● **WHAT NEEDS TO BE DONE**: In the material below, find the line with "- [Registry], [RegistryFacts]" and the line with "- [ExecutionFacts], [ExecutionSafety]: the", then output those two lines and every line between them, exactly.
*** DATA TO PROCESS ***
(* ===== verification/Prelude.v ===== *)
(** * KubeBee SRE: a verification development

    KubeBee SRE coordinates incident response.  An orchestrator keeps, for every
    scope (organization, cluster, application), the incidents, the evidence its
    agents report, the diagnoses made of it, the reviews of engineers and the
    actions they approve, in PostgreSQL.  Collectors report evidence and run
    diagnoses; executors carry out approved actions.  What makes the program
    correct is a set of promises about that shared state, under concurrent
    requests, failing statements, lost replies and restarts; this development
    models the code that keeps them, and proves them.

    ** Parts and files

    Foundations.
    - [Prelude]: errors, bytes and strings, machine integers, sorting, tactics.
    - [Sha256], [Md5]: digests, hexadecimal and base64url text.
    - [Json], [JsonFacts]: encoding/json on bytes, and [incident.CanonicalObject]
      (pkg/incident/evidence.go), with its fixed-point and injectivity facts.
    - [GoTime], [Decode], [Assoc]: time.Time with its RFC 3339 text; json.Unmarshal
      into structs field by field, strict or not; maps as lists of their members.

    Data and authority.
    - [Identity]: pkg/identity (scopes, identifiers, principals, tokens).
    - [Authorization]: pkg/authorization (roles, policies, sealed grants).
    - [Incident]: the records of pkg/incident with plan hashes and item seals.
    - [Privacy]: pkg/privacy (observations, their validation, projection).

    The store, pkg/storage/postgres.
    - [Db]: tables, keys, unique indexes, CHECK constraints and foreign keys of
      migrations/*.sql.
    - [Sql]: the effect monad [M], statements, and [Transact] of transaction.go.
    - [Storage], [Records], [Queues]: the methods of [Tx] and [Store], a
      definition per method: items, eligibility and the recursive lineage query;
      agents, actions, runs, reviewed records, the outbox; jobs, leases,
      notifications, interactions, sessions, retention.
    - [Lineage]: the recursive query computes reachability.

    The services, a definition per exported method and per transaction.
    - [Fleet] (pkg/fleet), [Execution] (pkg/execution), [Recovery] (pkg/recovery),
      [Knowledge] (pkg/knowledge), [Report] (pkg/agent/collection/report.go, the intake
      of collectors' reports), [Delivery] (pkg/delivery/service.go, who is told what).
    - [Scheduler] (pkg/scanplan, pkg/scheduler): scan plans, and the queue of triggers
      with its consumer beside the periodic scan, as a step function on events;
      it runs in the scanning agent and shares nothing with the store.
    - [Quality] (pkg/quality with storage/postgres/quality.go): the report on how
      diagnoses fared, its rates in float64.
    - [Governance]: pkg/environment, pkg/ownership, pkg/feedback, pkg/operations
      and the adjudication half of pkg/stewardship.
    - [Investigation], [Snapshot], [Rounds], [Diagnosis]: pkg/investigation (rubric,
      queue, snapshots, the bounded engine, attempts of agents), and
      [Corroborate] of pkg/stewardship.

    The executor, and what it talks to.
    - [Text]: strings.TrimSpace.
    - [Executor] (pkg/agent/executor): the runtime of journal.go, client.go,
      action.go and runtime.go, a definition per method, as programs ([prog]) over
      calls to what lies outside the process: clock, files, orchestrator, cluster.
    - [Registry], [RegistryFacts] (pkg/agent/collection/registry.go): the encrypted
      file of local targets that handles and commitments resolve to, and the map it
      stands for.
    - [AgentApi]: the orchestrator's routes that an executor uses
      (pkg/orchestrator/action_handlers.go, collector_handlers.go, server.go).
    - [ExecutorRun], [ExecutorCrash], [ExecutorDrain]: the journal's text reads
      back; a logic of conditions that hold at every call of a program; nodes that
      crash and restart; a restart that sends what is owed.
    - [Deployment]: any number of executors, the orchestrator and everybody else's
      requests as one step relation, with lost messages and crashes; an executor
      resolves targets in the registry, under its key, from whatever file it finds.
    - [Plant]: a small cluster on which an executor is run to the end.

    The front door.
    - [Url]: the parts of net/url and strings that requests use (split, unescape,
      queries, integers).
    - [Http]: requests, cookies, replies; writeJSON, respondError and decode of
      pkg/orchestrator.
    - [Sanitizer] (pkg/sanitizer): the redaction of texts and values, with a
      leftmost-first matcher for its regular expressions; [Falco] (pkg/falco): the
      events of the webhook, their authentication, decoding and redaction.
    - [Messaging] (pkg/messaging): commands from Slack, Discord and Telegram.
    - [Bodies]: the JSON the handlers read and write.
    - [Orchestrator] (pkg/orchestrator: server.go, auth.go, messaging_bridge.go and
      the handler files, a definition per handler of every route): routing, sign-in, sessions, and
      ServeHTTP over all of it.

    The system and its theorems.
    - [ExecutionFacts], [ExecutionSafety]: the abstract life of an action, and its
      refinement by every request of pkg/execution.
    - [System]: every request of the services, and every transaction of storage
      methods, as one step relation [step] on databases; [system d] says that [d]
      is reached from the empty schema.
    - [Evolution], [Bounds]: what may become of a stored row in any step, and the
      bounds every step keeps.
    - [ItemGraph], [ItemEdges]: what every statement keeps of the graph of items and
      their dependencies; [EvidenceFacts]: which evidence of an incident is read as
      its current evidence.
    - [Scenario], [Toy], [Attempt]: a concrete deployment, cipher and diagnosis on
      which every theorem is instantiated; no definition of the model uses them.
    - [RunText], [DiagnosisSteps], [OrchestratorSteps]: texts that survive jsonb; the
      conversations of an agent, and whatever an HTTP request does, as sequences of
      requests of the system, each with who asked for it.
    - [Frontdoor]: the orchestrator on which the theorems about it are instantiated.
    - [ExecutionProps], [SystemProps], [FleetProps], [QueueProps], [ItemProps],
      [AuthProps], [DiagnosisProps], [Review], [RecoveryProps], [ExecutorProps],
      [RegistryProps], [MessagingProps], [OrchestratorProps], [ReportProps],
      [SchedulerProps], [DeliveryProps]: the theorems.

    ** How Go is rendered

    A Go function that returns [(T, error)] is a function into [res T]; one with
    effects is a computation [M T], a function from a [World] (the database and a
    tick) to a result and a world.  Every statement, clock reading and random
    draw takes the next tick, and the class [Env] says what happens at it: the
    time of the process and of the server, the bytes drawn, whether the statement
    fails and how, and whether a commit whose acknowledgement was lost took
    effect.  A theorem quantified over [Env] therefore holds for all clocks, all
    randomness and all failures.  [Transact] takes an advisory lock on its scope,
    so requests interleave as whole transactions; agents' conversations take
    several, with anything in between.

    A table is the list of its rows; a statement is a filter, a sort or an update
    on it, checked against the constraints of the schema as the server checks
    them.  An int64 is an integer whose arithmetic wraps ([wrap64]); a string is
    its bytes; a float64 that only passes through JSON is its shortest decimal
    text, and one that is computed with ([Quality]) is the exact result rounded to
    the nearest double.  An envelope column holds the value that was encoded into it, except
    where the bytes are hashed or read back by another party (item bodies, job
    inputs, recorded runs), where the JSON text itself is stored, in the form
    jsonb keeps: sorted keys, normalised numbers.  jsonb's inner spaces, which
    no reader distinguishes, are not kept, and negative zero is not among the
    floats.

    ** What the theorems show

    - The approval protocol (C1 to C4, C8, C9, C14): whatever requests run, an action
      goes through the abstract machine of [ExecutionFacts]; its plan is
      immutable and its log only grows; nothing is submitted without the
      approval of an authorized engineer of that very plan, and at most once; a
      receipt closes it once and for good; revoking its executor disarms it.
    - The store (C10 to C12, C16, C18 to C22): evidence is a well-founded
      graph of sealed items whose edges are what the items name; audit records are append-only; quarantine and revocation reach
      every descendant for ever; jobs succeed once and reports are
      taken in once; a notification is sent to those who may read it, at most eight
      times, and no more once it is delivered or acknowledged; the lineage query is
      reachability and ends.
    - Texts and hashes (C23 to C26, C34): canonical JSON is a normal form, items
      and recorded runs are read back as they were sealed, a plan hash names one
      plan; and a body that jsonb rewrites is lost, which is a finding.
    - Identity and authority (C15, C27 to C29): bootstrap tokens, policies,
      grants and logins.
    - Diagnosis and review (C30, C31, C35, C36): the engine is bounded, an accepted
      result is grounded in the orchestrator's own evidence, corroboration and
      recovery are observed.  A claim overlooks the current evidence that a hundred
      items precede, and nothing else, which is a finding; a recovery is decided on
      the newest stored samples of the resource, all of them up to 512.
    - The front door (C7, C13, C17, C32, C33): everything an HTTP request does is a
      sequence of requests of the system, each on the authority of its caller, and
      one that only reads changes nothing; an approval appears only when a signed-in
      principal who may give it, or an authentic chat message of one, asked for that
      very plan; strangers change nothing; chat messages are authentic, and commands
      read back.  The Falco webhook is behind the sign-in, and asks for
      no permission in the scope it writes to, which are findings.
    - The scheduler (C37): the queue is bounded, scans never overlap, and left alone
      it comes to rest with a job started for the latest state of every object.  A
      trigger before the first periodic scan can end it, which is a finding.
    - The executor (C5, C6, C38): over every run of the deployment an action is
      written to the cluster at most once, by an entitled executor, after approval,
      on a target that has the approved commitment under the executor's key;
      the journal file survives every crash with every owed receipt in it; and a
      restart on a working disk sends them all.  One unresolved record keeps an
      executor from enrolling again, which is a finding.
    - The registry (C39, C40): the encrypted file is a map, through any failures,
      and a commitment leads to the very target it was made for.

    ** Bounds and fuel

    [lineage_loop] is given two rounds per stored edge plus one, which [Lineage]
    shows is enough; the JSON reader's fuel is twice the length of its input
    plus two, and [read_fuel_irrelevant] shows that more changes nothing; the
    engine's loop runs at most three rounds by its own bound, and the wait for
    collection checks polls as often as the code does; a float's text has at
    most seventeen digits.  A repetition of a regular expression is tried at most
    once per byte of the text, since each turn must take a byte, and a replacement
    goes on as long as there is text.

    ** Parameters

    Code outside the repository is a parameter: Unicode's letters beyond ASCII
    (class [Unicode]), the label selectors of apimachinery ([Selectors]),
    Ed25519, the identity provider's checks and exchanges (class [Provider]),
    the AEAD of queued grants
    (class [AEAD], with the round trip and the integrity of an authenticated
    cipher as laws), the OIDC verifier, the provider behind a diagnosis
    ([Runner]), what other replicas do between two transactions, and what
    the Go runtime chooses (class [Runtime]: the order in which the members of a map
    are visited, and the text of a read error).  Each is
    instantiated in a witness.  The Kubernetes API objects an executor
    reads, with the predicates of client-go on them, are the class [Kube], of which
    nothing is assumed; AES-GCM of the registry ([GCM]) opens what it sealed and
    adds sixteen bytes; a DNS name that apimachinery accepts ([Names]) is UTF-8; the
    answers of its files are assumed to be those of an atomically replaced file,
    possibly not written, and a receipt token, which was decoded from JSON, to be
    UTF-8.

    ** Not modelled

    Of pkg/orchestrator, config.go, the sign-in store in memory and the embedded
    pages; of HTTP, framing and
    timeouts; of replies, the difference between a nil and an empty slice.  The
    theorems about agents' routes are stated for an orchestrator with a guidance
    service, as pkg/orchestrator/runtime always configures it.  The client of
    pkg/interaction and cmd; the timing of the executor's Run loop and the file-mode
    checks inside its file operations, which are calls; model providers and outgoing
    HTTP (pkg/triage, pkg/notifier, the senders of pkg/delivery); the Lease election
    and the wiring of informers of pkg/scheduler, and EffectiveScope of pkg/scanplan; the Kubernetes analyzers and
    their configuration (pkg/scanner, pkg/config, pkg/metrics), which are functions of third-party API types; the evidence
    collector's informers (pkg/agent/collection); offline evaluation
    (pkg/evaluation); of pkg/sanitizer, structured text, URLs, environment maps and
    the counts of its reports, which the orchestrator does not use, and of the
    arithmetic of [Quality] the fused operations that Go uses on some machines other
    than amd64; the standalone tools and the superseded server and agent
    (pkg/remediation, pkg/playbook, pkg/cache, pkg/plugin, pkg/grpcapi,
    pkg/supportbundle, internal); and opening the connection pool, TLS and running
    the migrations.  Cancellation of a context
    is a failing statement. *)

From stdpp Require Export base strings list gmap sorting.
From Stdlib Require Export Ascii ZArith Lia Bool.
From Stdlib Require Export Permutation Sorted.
***
● **ANSWER BOX**:
    - [Registry], [RegistryFacts] (pkg/agent/collection/registry.go): the encrypted
      file of local targets that handles and commitments resolve to, and the map it
      stands for.
    - [AgentApi]: the orchestrator's routes that an executor uses
      (pkg/orchestrator/action_handlers.go, collector_handlers.go, server.go).
    - [ExecutorRun], [ExecutorCrash], [ExecutorDrain]: the journal's text reads
      back; a logic of conditions that hold at every call of a program; nodes that
      crash and restart; a restart that sends what is owed.
    - [Deployment]: any number of executors, the orchestrator and everybody else's
      requests as one step relation, with lost messages and crashes; an executor
      resolves targets in the registry, under its key, from whatever file it finds.
    - [Plant]: a small cluster on which an executor is run to the end.

    The front door.
    - [Url]: the parts of net/url and strings that requests use (split, unescape,
      queries, integers).
    - [Http]: requests, cookies, replies; writeJSON, respondError and decode of
      pkg/orchestrator.
    - [Sanitizer] (pkg/sanitizer): the redaction of texts and values, with a
      leftmost-first matcher for its regular expressions; [Falco] (pkg/falco): the
      events of the webhook, their authentication, decoding and redaction.
    - [Messaging] (pkg/messaging): commands from Slack, Discord and Telegram.
    - [Bodies]: the JSON the handlers read and write.
    - [Orchestrator] (pkg/orchestrator: server.go, auth.go, messaging_bridge.go and
      the handler files, a definition per handler of every route): routing, sign-in, sessions, and
      ServeHTTP over all of it.

    The system and its theorems.
    - [ExecutionFacts], [ExecutionSafety]: the abstract life of an action, and its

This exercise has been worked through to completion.